When you want to run a wider wheel with the same backspacing, the inner edge of the wheel will come closer to your suspension, eventually hitting the frame, control arms, coilovers or bodywork.

I know Andrew knows what he is talking about but there is a brain fart in there. Running a wider wheel with the same OFFSET will bring the inner edge of the wheel closer to your suspension and possible causing clearance issues.

Using backspacing to calculate the ideal wheel fitment off of a test wheel can be misleading if you don't pay attention to the numbers. I just measured 2 wheels in my garage as an actual example.

The first is the stock gxl 15x6" wheel which is stamped +40. Edge to edge this wheel actually measures 7" wide and has a measured BS of 5.110". Now the misleading part that no one tells you when you are calulating the ideal offset is that you have to take into account the thickness if the wheel lips which are usually very close to .500" on each side.

Here is how it all comes together to calculate BS using the advertised width and offset;

1.0" is = to 25.4mm

convert offset to inches: 40mm divided by 25.4 =1.58"

half of the advertised width is 6 divided by 2 = 3

add the offset 1.58" (+40) to half the advertised width (3) = 4.58"BS

Why doesn't the math add up to what I physically measured the BS to be? Because we didn't account for the lip of the wheel which is roughly .5"

4.58" + .5" = 5.08"BS which is very close to what I measured to be 5.110".

The reverse of this can be used to calculate the offset from BS. Here is the scenario. Using the above wheel as my test wheel I will try and figure out the ideal offset for a wider wheel to use on the front of an fc. My car is in storage and I haven't looked at the fitment in a while so THIS IS ALL SPECULATION. looking at the stock 15x6 wheel with 5.110"BS it looks like I have room for the wheel to come inward another .750" which would add up to 5.860"BS for the new wheel. I need to have a 9" wheel in the front so I can now calculate the desired offset from this.

9"+.5"+.5"(each lip)=10" total width

10" divided in half is 5" which would be the center of the wheel

5.860"BS minus 5.0" = .860" offset

.860 multiplied by 25.4mm = 21.84 offset

So +22 offset is the highest you can use on a 9" wheel. Now since the desired wheel is 3" wider and only .750" of that width is being tucked inwards, that leaves the remaing 2.250" of width to extend outwards towards the fender. This may result in the tire sticking past the fender and requiring clearancing of the fender, a narrower tire, or possibly a rethinking of how wide a wheel you really need.
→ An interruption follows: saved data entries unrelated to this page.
(** The bar chart of [Cases.ledger]: February stands before January. *)
Lemma bars_in_order_of_first_record_witness :
  Forall (fun e => forall m, month_key e = Some m -> ordinary_key m = true)
         Cases.ledger
  /\ map fst (CheckedCards.barData Cases.ledger)
     = first_seen (keys_of month_key Cases.ledger)
  /\ first_seen (keys_of month_key Cases.ledger)
     = ["2024-02"; "2024-01"]%string.
Proof.
  assert (Hk : Forall (fun e => forall m, month_key e = Some m ->
                                          ordinary_key m = true)
                      Cases.ledger).
  { repeat constructor; intros m E; injection E as <-; reflexivity. }
  split; [exact Hk|]. split; [|reflexivity].
  exact (proj1 (bars_in_order_of_first_record Cases.ledger Hk)).
Defined.

(** The top slice of a chart of three. *)
Lemma top_category_is_first_largest_witness :
  BudgetInsights.getTopSpendingCategory snd
    (CheckedCards.pieData Cases.ledger) = None
  <-> CheckedCards.pieData Cases.ledger = [].
Proof.
  exact (proj1 (top_category_is_first_largest (HL := IntHost_laws)
                  (string * num) snd (CheckedCards.pieData Cases.ledger))).
Defined.

(** The weekly bars of a dictionary of one week. *)
Lemma weekly_bars_are_first_twelve_witness :
  timeRange Cases.weekly = "weekly"%string
  /\ List.length
       (Budget.bar Cases.weekly [] [("2024-01-29"%string, Some 5%Z)])
     = Nat.min 12 1.
Proof.
  split; [reflexivity|].
  exact (proj1 (weekly_bars_are_first_twelve (HL := IntHost_laws)
                  Cases.weekly [] [("2024-01-29"%string, Some 5%Z)]
                  eq_refl)).
Defined.

(** Saving the untouched form of [Cases.rent] in [Budget]. *)
Lemma Budget_edit_unchanged_only_stamps_witness :
  (forall e', In e' Cases.ledger -> id e' = id Cases.rent -> e' = Cases.rent)
  /\ amount Cases.rent = ANum (StringToNumber "900")
  /\ bad_amount (StringToNumber "900") = false
  /\ date_gt (date Cases.rent) (Some (today Sample.march)) = false
  /\ map id
       (fst (Budget.saveEdit (fst (BudgetInsights.startEdit Cases.rent))
               (snd (BudgetInsights.startEdit Cases.rent))
               Sample.march Cases.ledger))
     = [11; 12; 13]%Z.
Proof.
  assert (Hu : forall e', In e' Cases.ledger -> id e' = id Cases.rent ->
                          e' = Cases.rent).
  { intros e' [<-|[<-|[<-|[]]]] E; [reflexivity|discriminate E
                                   |discriminate E]. }
  split; [exact Hu|]. repeat (split; [reflexivity|]).
  rewrite (Budget_edit_unchanged_only_stamps Cases.rent
             (StringToNumber "900") Sample.march Cases.ledger Hu
             eq_refl eq_refl eq_refl).
  reflexivity.
Defined.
second example is my 15x8 jeep wheels which are stamped as having an offset of 25.4. 25.4mm is one inch

and half of the width is 4".

4+1=5 + .5(lip) =5.5"BS.

in this case the actual BS is 5.565" but .065" or 1.6mm. which is as close as your going to get and could be the result of your measuring accuracy as well as the fact that the wheel lip is somewhat tapered and difficult to measure so i use .5" as a rough guideline.